Give less value to what other people
think of you. Other people are outside your
control, and if you can't get past worrying about your own image, you can't
live freely. You can't please everyone, so thinking that you can, will leave
you alienated and disappointed.
- Don't let other people's views become the words you mold yourself around. Once you get to the point where you are saying to yourself and everyone else that you're just trying to be what everyone else wants, you have reached a point where you cannot be free.
- Detach yourself from "toxic" people in your life. These are the people who try to tie you down through manipulation, negativity, and other forms of control. Better still, learn how to disarm such people by learning non-violent communication techniques and standing your ground through being less reactive and more responsive and assertive; you have the power within you to remain free of such people and to live free from their harmful ways. Good friends will help you find your balance.

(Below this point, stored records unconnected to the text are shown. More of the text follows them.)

(** An extension of the transcription list holds no separator. *)
Lemma transcription_extension_plain (ext : jsstring) :
  In (toLowerCase ext) transcriptionExtensions ->
  without CharClass.slash ext.
Proof.
  intros H. apply Forall_forall. intros c Hc.
  destruct (CharClass.slash c) eqn:S; [|reflexivity].
  exfalso. unfold CharClass.slash in S. apply orb_true_iff in S.
  assert (K : In c (toLowerCase ext)).
  { apply toLowerCase_keeps; [exact Hc|].
    destruct S as [S|S]; apply N.eqb_eq in S; auto. }
  assert (C : (c = 47 \/ c = 92)%N)
    by (destruct S as [S|S]; apply N.eqb_eq in S; auto).
  repeat (destruct H as [E|H];
          [rewrite <- E in K; vm_compute in K;
           repeat (destruct K as [K|K];
                   [rewrite <- K in C; destruct C; discriminate|]);
           exact K|]).
  destruct H.
Qed.

(** Text without a separator, added behind a path, is added to its file
    name. *)
Lemma fileName_app (path t : jsstring) :
  without CharClass.slash t -> fileName (path ++ t) = fileName path ++ t.
Proof.
  intros W.
  destruct (last_separator CharClass.slash path)
    as [Wp|(a & x & name & -> & Hx & Wn)].
  - rewrite (fileName_none path Wp). apply fileName_none.
    now apply Forall_app.
  - rewrite (fileName_last a name x Hx Wn).
    rewrite <- app_assoc. cbn [app].
    apply fileName_last; [exact Hx|]. now apply Forall_app.
Qed.
End DropFacts.

Section DropDispatch.

Lemma filter_none (A : Type) (f : A -> bool) (l : list A) :
  filter f l = [] <-> Forall (fun x => f x = false) l.
Proof.
  induction l as [|x l IH]; simpl.
  - split; [constructor | reflexivity].
  - destruct (f x) eqn:E.
    + split; [discriminate|]. intros H. inversion H; congruence.
    + rewrite IH. split; [now constructor | now inversion 1].
Qed.

(** The calls of the drop handler, by the two selections. *)
Lemma onFileDrop_calls (files : list jsstring) :
  onFileDrop (Some files)
  = match files with
    | [] => []
    | _ :: _ =>
        match filter isMedia files, filter isTranscription files with
        | [], [] => [ShowFileErrorState]
        | [], t :: ts => [HandleTranscriptionFiles (t :: ts)]
        | m :: ms, [] => [HandleMediaFiles (m :: ms)]
        | m :: ms, t :: ts =>
            [HandleMediaFiles (m :: ms); HandleTranscriptionFiles (t :: ts)]
        end
    end.
Proof.
  unfold onFileDrop. destruct files as [|f files]; [reflexivity|].
  cbn [List.length Nat.eqb negb].
  rewrite classify_filter. cbn [app].
  destruct (filter isMedia (f :: files)),
    (filter isTranscription (f :: files)); reflexivity.
Qed.

Lemma key_first_matching (name : jsstring) :
  extractSequenceNumber name
  = firstMatching patterns (nameWithoutExt name).
Proof.
  unfold extractSequenceNumber. simpl.
  repeat match goal with
    | |- context [match matchNumber ?r ?n with _ => _ end] =>
        destruct (matchNumber r n)
    end; reflexivity.
Qed.
End DropDispatch.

Stop focusing on the bad. Be free by focusing on what can be done, rather than on
what cannot. Shift your attention to what you can do to make things better for
yourself and for others. By doing this, you'll find greater freedom to live the
life you want to live.
- Remind yourself of your successes instead of your failures. If work or school isn't going as well as it might, focus on your family, your relationships, or how awesome you've become at shooting three-pointers. Focus on the positive.
- Watch your language. Avoid negative statements like "I can't." Language is powerful, both in convincing yourself and in convincing others. By changing these negative phrases to ones focused on what can be done, you will free yourself from inaction and procrastination. Instead, say, "I've got to do this."
Be honest. Lies create a tangled web of deceit that keeps you from
being free. Learn to recognize the lies you tell yourself and others. Being
sincere and truthful allows you to connect better with people you can trust
because they can identify with your vulnerability.
- Lies are one form of reacting defensively; for many of us, it is natural to feel a need to defend ourselves in a situation of conflict.
- Lying during a conflict may seem like a good, defensive way of getting someone to leave you alone but it binds you even more tightly to that person because you've made things less clear and have evaded your real needs rather than stood up for yourself.
- By responding with loving kindness, you regain your freedom in relationships because you learn to acknowledge the pain, hurt and other negative feelings of others without escalating the conflict and still make it clear that you retain your power to make your own decisions and choices.